EXERCISE: Only lines containing the string "uUpdatedAt" belong in the answer; copy all of them from the entries.

SOURCE DATA:

┏━━

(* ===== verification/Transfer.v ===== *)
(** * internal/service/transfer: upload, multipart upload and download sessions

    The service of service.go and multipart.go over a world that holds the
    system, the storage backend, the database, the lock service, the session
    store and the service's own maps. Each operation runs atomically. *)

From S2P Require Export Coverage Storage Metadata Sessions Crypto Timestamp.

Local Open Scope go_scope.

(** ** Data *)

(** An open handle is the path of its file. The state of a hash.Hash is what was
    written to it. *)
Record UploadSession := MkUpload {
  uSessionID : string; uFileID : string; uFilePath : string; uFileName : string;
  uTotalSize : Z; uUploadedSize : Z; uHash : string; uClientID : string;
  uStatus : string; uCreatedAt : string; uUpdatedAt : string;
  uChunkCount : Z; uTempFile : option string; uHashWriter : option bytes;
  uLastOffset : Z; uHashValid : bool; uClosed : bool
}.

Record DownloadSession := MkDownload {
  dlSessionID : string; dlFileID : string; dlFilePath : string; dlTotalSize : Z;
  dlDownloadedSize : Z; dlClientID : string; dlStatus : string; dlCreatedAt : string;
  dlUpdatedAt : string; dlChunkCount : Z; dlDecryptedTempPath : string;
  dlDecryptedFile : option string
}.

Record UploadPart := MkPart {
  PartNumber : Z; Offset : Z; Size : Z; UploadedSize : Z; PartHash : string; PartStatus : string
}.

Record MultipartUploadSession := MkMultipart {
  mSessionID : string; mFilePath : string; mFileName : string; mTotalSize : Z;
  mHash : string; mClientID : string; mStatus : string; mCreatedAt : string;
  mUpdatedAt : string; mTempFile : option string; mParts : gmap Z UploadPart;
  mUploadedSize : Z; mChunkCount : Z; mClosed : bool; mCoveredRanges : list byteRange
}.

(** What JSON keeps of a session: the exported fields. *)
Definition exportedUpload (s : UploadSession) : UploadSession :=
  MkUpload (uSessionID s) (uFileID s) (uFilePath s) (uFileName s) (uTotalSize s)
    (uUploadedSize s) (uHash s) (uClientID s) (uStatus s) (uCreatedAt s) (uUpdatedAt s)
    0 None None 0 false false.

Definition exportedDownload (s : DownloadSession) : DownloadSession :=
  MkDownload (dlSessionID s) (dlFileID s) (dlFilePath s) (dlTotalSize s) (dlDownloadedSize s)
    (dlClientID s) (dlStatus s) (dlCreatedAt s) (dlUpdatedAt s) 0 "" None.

┗━━

FINAL ANSWER:
  uStatus : string; uCreatedAt : string; uUpdatedAt : string;
    (uUploadedSize s) (uHash s) (uClientID s) (uStatus s) (uCreatedAt s) (uUpdatedAt s)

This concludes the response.